277. Nonetheless, I cannot forebear the comment that this applicant, and any other people who are in a like position, have a strong moral claim upon the community for some financial assistance in coping with their illnesses. Upon the probabilities, the earlier introduction of anti-HBc surrogate testing would have led to the discarding of the donation which caused the applicant to become HIV infected. The only substantial argument against the earlier introduction of anti-HBc testing is that it would have led to the wasting of something like 5% of all donations, most of which were in fact suitable for use. Although surrogate testing was not considered before August 1984, I must dismiss the claim because I am not satisfied that, had it been considered, a reasonable person in the position of the respondents would have decided to introduce anti-HBc testing at an earlier date.
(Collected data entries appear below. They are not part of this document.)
(* ===== verification/World.v ===== *)
(** What the merger and the compactor work on: a log directory, the store's
    files, the catalog and the template miner; and what may happen to each of
    their effects.

    An effect (a file created, renamed, removed, a transaction committed, a file
    read) is done, fails with nothing changed, or the process dies in front of
    it.  The world holds the outcomes to come; once they are used up everything
    is done.  A file that was renamed into place and a transaction that was
    committed stay: a lost page cache is not modelled here ([Wal] does that for
    the log). *)

From S2P Require Import Prelude Lists Partition Typed Schema Files.
From S2P Require Wal Drain.
From S2P Require Import Budget Catalog.
Open Scope Z_scope.
Open Scope list_scope.

(** ** The store's files *)

(** A Parquet file: its rows and typed columns, the tenant, index and node of
    its footer, and the typed columns the footer declares. *)
Record Parquet := mkParquet { p_batch : Batch; p_scope : option (string * string * string); p_typed : list TypedColumn }.

(** Rows of the exported dictionary and shape history ([template_dict.rs]). *)
Record DictRow := mkDictRow {
  dr_template_id : Z;
  dr_service : option string;
  dr_text : string;
  dr_count : Z;
  dr_first_micros : Z;
  dr_last_micros : Z;
  dr_lineage_id : Z
}.
Record HistoryRow := mkHistoryRow {
  hr_lineage_id : Z;
  hr_template_id : Z;
  hr_text : string;
  hr_count : Z;
  hr_first_micros : Z;
  hr_last_micros : Z
}.
Inductive MetaFile := DictFile (rows : list DictRow) | HistoryFile (rows : list HistoryRow).

Record Disk := mkDisk {
  parquet : gmap path Parquet;       (* the [.parquet] files *)
  meta : gmap path MetaFile;         (* the [.pq] files *)
  temps : gset path                  (* the [.tmp] files *)
}.

(** ** Outcomes *)

Inductive Outcome := Done | Fails | Dies.
#[export] Instance Outcome_eq_dec : EqDecision Outcome.
Proof. solve_decision. Defined.

Inductive Err := WalErr (e : Wal.WalError) | StoreErr (p : path) | CatalogErr | DictErr (p : path).
(** Why a pass ends before its end: an error, a death, a panic. *)
Inductive Stop := Failed (e : Err) | Died | Panics.

Record World := mkWorld { w_wal : Dir; w_disk : Disk; w_db : Db; w_miner : Drain.Drain }.
Definition set_wal (v : Dir) (w : World) : World := mkWorld v (w_disk w) (w_db w) (w_miner w).
Definition set_disk (v : Disk) (w : World) : World := mkWorld (w_wal w) v (w_db w) (w_miner w).
Definition set_db (v : Db) (w : World) : World := mkWorld (w_wal w) (w_disk w) v (w_miner w).
Definition set_miner (v : Drain.Drain) (w : World) : World := mkWorld (w_wal w) (w_disk w) (w_db w) v.

(** A computation over the world and the outcomes to come. *)
Definition M (A : Type) : Type := SE (World * list Outcome) Stop A.

Definition look {A} (f : World -> A) : M A := gets (fun s => f (fst s)).
Definition update (f : World -> World) : M unit := modify (fun s => (f (fst s), snd s)).
Definition take_outcome : M Outcome := fun s =>
  match snd s with
  | [] => (inr Done, s)
  | o :: r => (inr o, (fst s, r))
  end.

(** An effect whose error is returned. *)
Definition effect (e : Err) (f : World -> World) : M unit :=
  o ← take_outcome;
  match o with
  | Done => update f
  | Fails => fail (Failed e)
  | Dies => fail Died
  end.

(** An effect whose error is only noticed: [.is_ok()]. *)
Definition attempt (f : World -> World) : M bool :=
  o ← take_outcome;
  match o with
  | Done => _ ← update f; mret true
  | Fails => mret false
  | Dies => fail Died
  end.

(** The value of a call that may have failed. *)
Definition catch {A} (m : M A) : M (Err + A) := fun s =>
  match m s with
  | (inl (Failed e), s') => (inr (inl e), s')
  | (inl x, s') => (inl x, s')
  | (inr a, s') => (inr (inr a), s')
  end.

Fixpoint each {A B} (f : B -> A -> M B) (l : list A) (acc : B) : M B :=
  match l with
  | [] => mret acc
  | a :: r => acc ← f acc a; each f r acc
  end.

Definition or_stop {A} (e : Stop) (o : option A) : M A := match o with Some a => mret a | None => fail e end.

(** ** Triples

    [P] before, [Q] after a return, [X] after a stop.  [C] may say that no effect
    fails: then a computation only stops for a reason in [ok]. *)

Definition quiet (os : list Outcome) : Prop := Forall (eq Done) os.

Definition triple {A} (C : Prop) (ok : Stop -> Prop) (P : World -> Prop) (m : M A) (Q : A -> World -> Prop) (X : World -> Prop) : Prop :=
  forall w os, (C -> quiet os) -> P w ->
    match m (w, os) with
    | (inr a, (w', os')) => Q a w' /\ (C -> quiet os')
    | (inl e, (w', os')) => X w' /\ (C -> ok e)
    end.

Section Rules.
Context (C : Prop) (ok : Stop -> Prop) (X : World -> Prop).

Lemma triple_ret {A} (a : A) (Q : A -> World -> Prop) : triple C ok (Q a) (mret a) Q X.
Proof. by intros w os Hc Hw. Qed.

(** A value computed from values already there. *)
Lemma triple_value {A} (a : A) (P : World -> Prop) (Q : A -> World -> Prop) : (forall w, P w -> Q a w) -> triple C ok P (mret a) Q X.
Proof. intros H w os Hc Hw. cbn. auto. Qed.

Lemma triple_bind {A B} P (m : M A) (k : A -> M B) R Q :
  triple C ok P m R X -> (forall a, triple C ok (R a) (k a) Q X) -> triple C ok P (m ≫= k) Q X.
Proof.
  intros Hm Hk w os Hc Hw. specialize (Hm w os Hc Hw). unfold mbind, SE_bind.
  destruct (m (w, os)) as [[e|a] [w' os']]; [done|]. destruct Hm as [HR Hq]. exact (Hk a w' os' Hq HR).
Qed.

Lemma triple_weaken {A} (P P' : World -> Prop) (m : M A) (Q Q' : A -> World -> Prop) (X' : World -> Prop) :
  triple C ok P' m Q' X' -> (forall w, P w -> P' w) -> (forall a w, Q' a w -> Q a w) -> (forall w, X' w -> X w) -> triple C ok P m Q X.
Proof.
  intros Hm HP HQ HX w os Hc Hw. specialize (Hm w os Hc (HP w Hw)).
  destruct (m (w, os)) as [[e|a] [w' os']]; destruct Hm; auto.
Qed.

Lemma triple_look {A} P (f : World -> A) : triple C ok P (look f) (fun a w => P w /\ a = f w) X.
Proof. by intros w os Hc Hw. Qed.

Lemma triple_update (P Q : World -> Prop) (f : World -> World) : (forall w, P w -> Q (f w)) -> triple C ok P (update f) (fun _ => Q) X.
Proof. intros H w os Hc Hw. cbn. auto. Qed.

Lemma not_quiet o os : (C -> quiet (o :: os)) -> o <> Done -> ~ C.
Proof. intros Hq Ho Hc. specialize (Hq Hc). inversion Hq; congruence. Qed.
Lemma quiet_tail o os : (C -> quiet (o :: os)) -> C -> quiet os.
Proof. intros Hq Hc. specialize (Hq Hc). by inversion Hq. Qed.

Lemma triple_effect (P Q : World -> Prop) e f : (forall w, P w -> Q (f w)) -> (forall w, P w -> X w) -> triple C ok P (effect e f) (fun _ => Q) X.
Proof.
  intros HQ HX w os Hc Hw. unfold effect, mbind, SE_bind, take_outcome. cbn [fst snd]. destruct os as [|[] os]; cbn.
  - auto.
  - split; [auto|by apply (quiet_tail Done)].
  - split; [auto|]. intros HC. by destruct (not_quiet _ _ Hc ltac:(done)).
  - split; [auto|]. intros HC. by destruct (not_quiet _ _ Hc ltac:(done)).
Qed.

Lemma triple_attempt (P : World -> Prop) (Q : bool -> World -> Prop) f :
  (forall w, P w -> Q true (f w)) -> (forall w, P w -> ~ C -> Q false w) -> (forall w, P w -> X w) -> triple C ok P (attempt f) Q X.
Proof.
  intros HQ HQ' HX w os Hc Hw. unfold attempt, mbind, SE_bind, take_outcome. cbn [fst snd]. destruct os as [|[] os]; cbn.
  - auto.
  - split; [auto|by apply (quiet_tail Done)].
  - split; [apply HQ'; [done|by apply (not_quiet _ _ Hc)]|by apply (quiet_tail Fails)].
  - split; [auto|]. intros HC. by destruct (not_quiet _ _ Hc ltac:(done)).
Qed.

Lemma triple_stop {A} P e (o : option A) : (forall w, P w -> o = None -> X w /\ ok e) ->
  triple C ok P (or_stop e o) (fun a w => P w /\ o = Some a) X.
Proof. intros HX w os Hc Hw. unfold or_stop. destruct o; [done|]. cbn. destruct (HX w Hw eq_refl). auto. Qed.

(** The invariant may say what is left to do. *)
Lemma triple_each {A B} (I : list A -> B -> World -> Prop) (f : B -> A -> M B) l : forall acc,
  (forall a r b, triple C ok (I (a :: r) b) (f b a) (I r) X) -> triple C ok (I l acc) (each f l acc) (I []) X.
Proof.
  induction l as [|a l IH]; intros acc Hf; cbn [each]; [by apply (triple_ret acc)|].
  eapply triple_bind; [apply Hf|]. intros b. by apply IH.
Qed.
End Rules.

(** A call whose errors are only noticed leaves what it did before its error. *)
Lemma triple_catch {A} (C : Prop) (ok : Stop -> Prop) P (m : M A) Q (X : World -> Prop) :
  triple C (fun e => match e with Failed _ => False | _ => ok e end) P m Q X ->
  triple C ok P (catch m) (fun r w => match r with inr a => Q a w | inl _ => X w end) X.
Proof.
  intros Hm w os Hc Hw. specialize (Hm w os Hc Hw). unfold catch. destruct (m (w, os)) as [[[e| |]|a] [w' os']]; destruct Hm as [? Hq]; auto.
  split; [done|]. intros HC. by destruct (Hq HC).
Qed.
This is not because I doubt the foreseeability of HIV infection from a blood transfusion or that anti-HBc surrogate testing had a useful role to play in reducing the risk of such infection. The reason for my conclusion is the possibly serious effect on the blood supply. In the absence of that possibility, I would certainly hold the applicant entitled to recover damages.

278. But this is where the moral claim arises: to take into account the effect upon the blood supply is to say that a person in the position of the first and second respondents was entitled to give priority to the interests of all blood users - and everyone in the community is a potential blood user - over the interests of the relatively small number of individuals who might receive infected blood. To so say is to make the present applicant bear the burden of protecting the wider public interest. In some other areas of activity, in which individuals are sacrificed for the wider public good, the community recognises an obligation to provide some recompense; for example, under war veterans' legislation. Perhaps the same attitude ought to be taken towards those people who contracted AIDS as a result of a blood transfusion or haemophilia treatment. I do not have in mind any extravagant award of money, but something to make up for the income which they have lost or will lose - after taking into account any social service entitlements - and their out-of-pocket expenses. I am aware that a fund has already been established but its adequacy is a matter of controversy. I say nothing about that matter. I merely express the hope that the extent of the benefits available to people in the position of the applicant will be reviewed in the light of these reasons. Apart from anything else, agreement upon a sufficient level of assistance might eliminate the need to determine most of the cases which remain pending in this Court and in other courts; whose litigation will divert into legal costs many millions of dollars which might better be spent on the victims of the problem.

279. The formal order of the Court will be that the Application be dismissed with costs.